Trotz seiner Angewohnheit, oft zu fluchen, war er sehr fromm, jeden Sonntag ging er als einziger in der Familie in die Dorfkirche. Im Keller hatte er sich einen Altar aufgebaut, es war ein
kleiner Holztisch mit einer großen Blechbüchse, einem Kreuz aus zusammengebundenen Holzstücken und einem Strauß verwelkter Wiesenblumen, eingerahmt von Kieselsteinen aus dem See..
Sein zweites Merkmal war sein Heißhunger. Wahllos steckte er sich alles in den Mund, was auch nur im Fernsten wie Essen aussah. Weder beim Frühstück, noch beim Mittagessen und beim Abendbrot
konnte er genug bekommen.
Dafür erntete er manchen Spott, das schien ihn zu schmeicheln, er verdrehte den Kopf zur Decke, griff sich in die Haare und lachte.
Einmal stellte ich ihm eine Fangfrage.
„Ein Pastor kommt doch in den Himmel?“
Er nickte und machte eine Grimasse wegen der dummen Frage.

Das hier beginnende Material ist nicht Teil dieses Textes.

Lemma doc_le_refl d : doc_le d d.
Proof. by left. Qed.
Lemma doc_le_trans d1 d2 d3 : doc_le d1 d2 -> doc_le d2 d3 -> doc_le d1 d3.
Proof.
  intros [->|(Hg & He & Hi)] [->|(Hg' & He' & Hi')]; try (by left); try (right; by split_and!).
  right. split_and!; [lia|lia|]. intros E. rewrite Hi, Hi' by lia. done.
Qed.
Lemma doc_le_antisym d d' : doc_le d d' -> doc_le d' d -> d = d'.
Proof. intros [E|(Hg & _)] [E'|(Hg' & _)]; [done|done|done|lia]. Qed.

Definition world_le (w w' : W) : Prop :=
  (forall ref b d, accepted_ref ref -> registry_is w ref b d ->
     exists b' d', registry_is w' ref b' d' /\ doc_le d d' /\ (d = d' -> b = b'))
  /\ (forall ref id o, accepted_ref ref -> objects w !! snap_key ref id = Some o ->
        objects w' !! snap_key ref id = Some o)
  /\ (forall ref id o, accepted_ref ref -> objects w !! commit_key ref id = Some o ->
        objects w' !! commit_key ref id = Some o).

Lemma world_le_refl w : world_le w w.
Proof. split_and!; [|done..]. intros. eexists _, _. split; [done|]. by split; [left|]. Qed.

Lemma world_le_trans w1 w2 w3 : world_le w1 w2 -> world_le w2 w3 -> world_le w1 w3.
Proof.
  intros (R1 & S1 & C1) (R2 & S2 & C2). split_and!; [|eauto..].
  intros ref b d Hr H1. destruct (R1 _ _ _ Hr H1) as (b2 & d2 & H2 & L2 & E2).
  destruct (R2 _ _ _ Hr H2) as (b3 & d3 & H3 & L3 & E3). exists b3, d3. split; [done|].
  split; [by eapply doc_le_trans|]. intros ->.
  assert (d2 = d3) as -> by (by apply doc_le_antisym). rewrite E2, E3; done.
Qed.

(** ** Keys of different purposes *)

Lemma keys_ne r1 r2 k1 k2 :
  accepted_ref r1 -> accepted_ref r2 -> k1 <> k2 ->
  object_key (st_prefix self) r1 k1 <> object_key (st_prefix self) r2 k2.
Proof. intros H1 H2 Hk E. by apply storage_keys_inj in E as [_ ?]. Qed.
(* ===== verification/StoragePersist.v ===== *)
(** * persist, acquire_writer and restore: what they promise under interference *)

From S2P Require Import Prelude Sha256 PyJson PyLoads Config StateRefs Effects Storage StorageDocs StorageLogic StorageSpecs.
Local Open Scope Z_scope.

Section persist.
Context `{S3Backend W} (pf : string -> pyfloat) (self : S3Storage).

Abbreviation legal := (legal pf self).
Abbreviation good := (good pf self).
Abbreviation reg_key ref := (registry_key ref (st_prefix self)).
Abbreviation wp := (wp s3_step legal legal).

Hint Resolve legal_same : core.
Lemma legal_id_per h w : legal h w -> legal h w.
Proof. done. Qed.
Hint Resolve legal_id_per : core.

(** The registry of [ref] held document [d], with text [b], in some world. *)
Definition seen (h : list W) (ref : StateRef) (b : string) (d : RegistryDoc) : Prop :=
  ever (fun w => registry_is pf self w ref b d) h.

Lemma seen_ext h h' ref b d : ext legal h h' -> seen h ref b d -> seen h' ref b d.
Proof. apply ever_ext. Qed.

(** What is seen is no newer than what the registry holds now. *)
Lemma seen_le w past ref b d b' d' :
  good (w :: past) -> accepted_ref ref -> seen (w :: past) ref b d -> registry_is pf self w ref b' d' ->
  doc_le d d' /\ (d = d' -> b = b').
Proof.
  intros Hg Hr (w1 & Hin & Hs) Hw. destruct (good_le _ _ _ _ _ Hg Hin) as (Hle & _ & _).
  destruct (Hle _ _ _ Hr Hs) as (b2 & d2 & H2 & Hd & Hb).
  by destruct (registry_is_fun _ _ _ _ _ _ _ _ H2 Hw) as [-> ->].
Qed.

Lemma registry_is_ok w ref b d : registry_is pf self w ref b d -> doc_ok d.
Proof. intros [_ Hp]. by eapply parse_registry_inv. Qed.

(** The result of a successful commit of [data] as snapshot [id]. *)
Definition persisted (h : list W) (ref : StateRef) (id data : string) (r : PersistReceipt) : Prop :=
  ever (fun w => recorded pf self w r) h
  /\ pr_ref r = ref /\ pr_snapshot_id r = id /\ pr_checksum r = sha256_hex data
  /\ pr_size r = len data.

Lemma persisted_ext h h' ref id data r :
  ext legal h h' -> persisted h ref id data r -> persisted h' ref id data r.
Proof. intros Hx [? ?]. split; [by eapply ever_ext|done]. Qed.

Lemma receipt_from_ok ref d b days r :
  doc_ok d -> _receipt_from ref d (etag_of b) days = Ok r ->
  receipt_ok r /\ pr_ref r = ref /\ _receipt_from ref d (etag_of b) 0 = Ok r
  /\ exists e, rd_latest d = Some e /\ pr_snapshot_id r = le_snapshot_id e
               /\ pr_checksum r = le_checksum e /\ pr_size r = le_size e.
Proof.
  unfold _receipt_from. intros (He & Hw & Hg & Hl). destruct (rd_latest d) as [e|]; [|done].
  case_match; [done|]. intros [= <-]. destruct Hl as (? & ? & ? & ? & ?).
  split; [|split; [done|split; [done|by exists e]]].
  unfold receipt_ok; simpl. split_and!; try done. apply etag_nonempty.
Qed.
Lemma ever_recorded w past r :
  good (w :: past) -> accepted_ref (pr_ref r) ->
  ever (fun w => recorded pf self w r) (w :: past) -> recorded pf self w r.
Proof.
  intros Hg Hr (w1 & Hin & b & m & Ho & Hp). destruct (good_le _ _ _ _ _ Hg Hin) as (_ & _ & Hc).
  exists b, m. split; [by apply Hc|done].
Qed.

Lemma recorded_fun w r1 r2 :
  recorded pf self w r1 -> recorded pf self w r2 -> pr_ref r1 = pr_ref r2 ->
  pr_snapshot_id r1 = pr_snapshot_id r2 -> r1 = r2.
Proof.
  intros (b1 & m1 & H1 & P1) (b2 & m2 & H2 & P2) Er Ei. rewrite Er, Ei, H2 in H1.
  injection H1 as <- <-. rewrite Er, P2 in P1. congruence.
Qed.

(** C9. A snapshot id is committed at most once: whatever operations ran, interleaved or
    retried, by whichever writers, and however the backend failed, any two [persist] calls for
    the same domain and snapshot id that returned a receipt returned the same receipt, and the
    bytes they were given have the same SHA-256 digest. *)
Theorem persist_receipts_agree w0 h ts ref id s1 l1 b1 d1 r1 s2 l2 b2 d2 r2 :
  reachable w0 (h, ts) ->
  In (OpPersist ref id s1 l1 b1 d1, Done (Ok (ResReceipt r1))) ts ->
  In (OpPersist ref id s2 l2 b2 d2, Done (Ok (ResReceipt r2))) ts ->
  r1 = r2 /\ sha256_hex (stream_data s1) = sha256_hex (stream_data s2).
Proof.
  intros Hr H1 H2. apply reachable_inv in Hr as [Hg Hpost].
  apply Hpost in H1 as (_ & Hr1 & Hp1), H2 as (_ & Hr2 & Hp2).
  destruct (good_cons _ _ _ Hg) as (w & past & ->).
  destruct Hp1 as (R1 & E1 & I1 & C1 & _), Hp2 as (R2 & E2 & I2 & C2 & _).
  apply ever_recorded in R1; [|done|by rewrite E1]. apply ever_recorded in R2; [|done|by rewrite E2].
  assert (r1 = r2) as -> by (eapply recorded_fun; [exact R1|exact R2|congruence|congruence]).
  split; [done|congruence].
Qed.

(** C10. A receipt is durable: after [persist] returned it, in every later state the snapshot
    object holds bytes of the digest and size that were sent, the commit record reads back to
    the receipt, and the receipt's epoch, generation, ETag and version are those of a registry
    document that really was the domain's current one. *)
Theorem receipt_durable w0 h ts ref id s l b days r :
  reachable w0 (h, ts) -> In (OpPersist ref id s l b days, Done (Ok (ResReceipt r))) ts ->
  exists w past, h = w :: past
    /\ (exists data m, objects w !! snapshot_key ref (st_prefix self) id
                         = Some {| o_body := data; o_meta := m |}
          /\ sha256_hex data = sha256_hex (stream_data s) /\ len data = len (stream_data s))
    /\ recorded pf self w r
    /\ (exists w1 text doc, In w1 h /\ registry_is pf self w1 ref text doc
          /\ _receipt_from ref doc (etag_of text) 0 = Ok r).
Proof.
  intros Hr Hin. apply reachable_inv in Hr as [Hg Hpost].
  apply Hpost in Hin as (_ & Hacc & Hrec & Href & Hid & Hsum & Hsize).
  destruct (good_cons _ _ _ Hg) as (w & past & ->). exists w, past. split; [done|].
  assert (Hrec' : recorded pf self w r) by (apply (ever_recorded w past); [done|by rewrite Href|done]).
  pose proof (good_head _ _ _ _ Hg) as [_ _ IC].
  destruct Hrec' as (bt & m & Ho & Hp).
  assert (Hacc' : accepted_ref (pr_ref r)) by (by rewrite Href).
  destruct (IC _ _ _ Hacc' Ho) as (r' & Hp' & _ & _ & _ & Hc). simpl in Hp'.
  assert (r' = r) as -> by congruence.
  destruct Hc as (w1 & text & doc & Hin1 & Hreg & Hfrom). rewrite Href in *.
  split; [|split; [by exists bt, m; rewrite Href|by exists w1, text, doc]].
  assert (He : exists e, rd_latest doc = Some e /\ le_snapshot_id e = id
               /\ le_checksum e = sha256_hex (stream_data s) /\ le_size e = len (stream_data s)).
  { unfold _receipt_from in Hfrom. destruct (rd_latest doc) as [e|]; [|done]. exists e.
    simpl in Hfrom. injection Hfrom as <-. simpl in *. by split_and!. }
  destruct He as (e & He & <- & <- & <-). by eapply snapshot_kept.
Qed.

(** ** The registry as a fenced register *)

(** The abstract register of a domain: acquiring starts a new epoch and keeps the committed
    snapshot; a commit is made in the current epoch by its writer and takes the next version. *)
Inductive fenced_step : option RegistryDoc -> option RegistryDoc -> Prop :=
  | fenced_stutter o : fenced_step o o
  | fenced_first i : truthy i = true -> fenced_step None (Some (RegistryDoc_empty i))
  | fenced_writer d i : truthy i = true -> fenced_step (Some d) (Some (with_new_writer d i))
  | fenced_commit d e :
      entry_ok e -> le_version e = prev_version d + 1 ->
      fenced_step (Some d)
        (Some (with_committed_snapshot d (rd_writer_epoch d) (rd_writer_instance_id d) e)).

(** The document of a domain in a world. *)
Definition register_of (w : W) (ref : StateRef) : option RegistryDoc :=
  o ← objects w !! registry_key ref (st_prefix self);
  match parse_registry pf (o_body o) with Ok d => Some d | Err _ => None end.

Lemma register_of_is w ref b d : registry_is pf self w ref b d -> register_of w ref = Some d.
Proof. intros [[m Hm] Hp]. unfold register_of. rewrite Hm. simpl. by rewrite Hp. Qed.

Lemma register_of_same w w' ref :
  objects w' !! registry_key ref (st_prefix self) = objects w !! registry_key ref (st_prefix self) ->
  register_of w' ref = register_of w ref.
Proof. unfold register_of. by intros ->. Qed.

Lemma legal_fenced w past w' ref :
  accepted_ref ref -> legal (w :: past) w' -> fenced_step (register_of w ref) (register_of w' ref).
Proof.
  intros Hr Hl. inversion Hl as [? ? ? Ho|? ? ? ref' od d Hr' Hb Hs Hp|? ? ? ref' id data m Hr' Hn Hm Hp
    |? ? ? r Hr' Hn Hok Hc Hp]; subst; clear Hl.
  - rewrite (register_of_same w w') by (by rewrite Ho). constructor.
  - destruct (decide (registry_key ref' (st_prefix self) = registry_key ref (st_prefix self))) as [E|E].
    + pose proof (registry_written pf self _ _ _ _ _ Hb Hs Hp) as Hw.
      assert (E1 : register_of w ref = od).
      { destruct od as [d0|]; simpl in Hb.
        - destruct Hb as (b & Hb). apply (register_of_is w ref b). unfold registry_is in *. by rewrite <- E.
        - unfold register_of. rewrite <- E, Hb. done. }
      assert (E2 : register_of w' ref = Some d).
      { eapply (register_of_is w' ref). unfold registry_is in *. by rewrite <- E. }
      rewrite E1, E2. destruct Hs; by constructor.
    + rewrite (register_of_same w w') by (by eapply put_in_ne). constructor.
  - rewrite (register_of_same w w'); [constructor|]. eapply put_in_ne; [exact Hp|].
    intros E. symmetry in E. by apply reg_ne_snap in E.
  - rewrite (register_of_same w w'); [constructor|]. eapply put_in_ne; [exact Hp|].
    intros E. symmetry in E. by apply reg_ne_commit in E.
Qed.

(** C8. Storage implements a fenced register.  Seen through any one domain, every history of the
    bucket starts with no document and moves by the abstract steps only: a new writer starts
    the next epoch and never loses the committed snapshot, and a commit happens only in the
    epoch that is current at that very moment, so a superseded writer never changes it. *)
Theorem storage_refines_fenced_register w0 h ts ref :
  reachable w0 (h, ts) -> accepted_ref ref ->
  register_of w0 ref = None
  /\ forall h1 w' w h2, h = h1 ++ w' :: w :: h2 -> fenced_step (register_of w ref) (register_of w' ref).
Proof.
  intros Hr Hacc. assert (Hw0 := proj1 Hr). apply reachable_inv in Hr as [Hg _]. split.
  - unfold register_of. by rewrite Hw0, lookup_empty.
  - intros h1 w' w h2 E. eapply legal_fenced; [done|]. by eapply good_adjacent.
Qed.

(** Two documents of one domain that both were current. *)
Lemma seen_comparable h ref b1 d1 b2 d2 :
  good h -> accepted_ref ref -> seen h ref b1 d1 -> seen h ref b2 d2 ->
  doc_le d1 d2 \/ doc_le d2 d1.
Proof.
  intros (w0 & Hw0 & Hx) Hr. remember [w0] as h0 eqn:Hh0.
  assert (Hnone : forall b d, ~ registry_is pf self w0 ref b d).
  { intros b d [[m Hm] _]. by rewrite Hw0, lookup_empty in Hm. }
  induction Hx as [h|h h' w Hx IH Hl]; subst.
  - intros (w & [<-|[]] & Hs). by apply Hnone in Hs.
  - assert (Hgw : good (w :: h')) by (exists w0; split; [done|by constructor]).
    intros (u1 & [<-|H1] & Hs1) (u2 & [<-|H2] & Hs2).
    + left. destruct (registry_is_fun _ _ _ _ _ _ _ _ Hs1 Hs2) as [_ ->]. by left.
    + right. eapply (seen_le pf self w h'); [done|done| |exact Hs1]. exists u2. split; [by right|done].
    + left. eapply (seen_le pf self w h'); [done|done| |exact Hs2]. exists u1. split; [by right|done].
    + apply IH; [done|by exists u1|by exists u2].
Qed.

„Und wenn ein Bär einen Pastor frisst, kommt der Bär mit dem Pastor in den Himmel?“
Entsetzt blickte er mich an, dann drohte er mit der Faust. „Man stellt nicht solche Fragen!“
Wenig später ging er zu Gunnar, der im Holzschuppen gerade die Zähne einer Säge schärfte, und fragte ihn: „Wie schmeckt ein Pastor?“
„Schlecht!“ antwortete Gunnar.
Worauf der Junge tiefsinnig sagte: „Dann kommt er nicht in den Himmel.“
Denn seiner Meinung nach gab es im Himmel nur Leckereien. Sogleich fiel ihm seine quälende Sorge ein. „Komm ich in den Himmel, Gunnar?“
Vor Furcht und Aufregung ließ er den Mund offen. So oft hatte er diese Frage schon gestellt, dass Gunnar nicht mehr antworten wollte. Da heulte der Junge auf: „O Herre Gud, bist du taub oder was,
du Teufel?“
Vorsichtig die Feile auf seine Knie legend, sagte Gunnar: „Sicher kommst du in den Himmel.“ Zum Schwur hielt er dem Jungen den rechten Daumen hin. Dieser drückte seinen dagegen, schlürfte einen
dicken Speicheltropfen ein und trottete zufrieden davon.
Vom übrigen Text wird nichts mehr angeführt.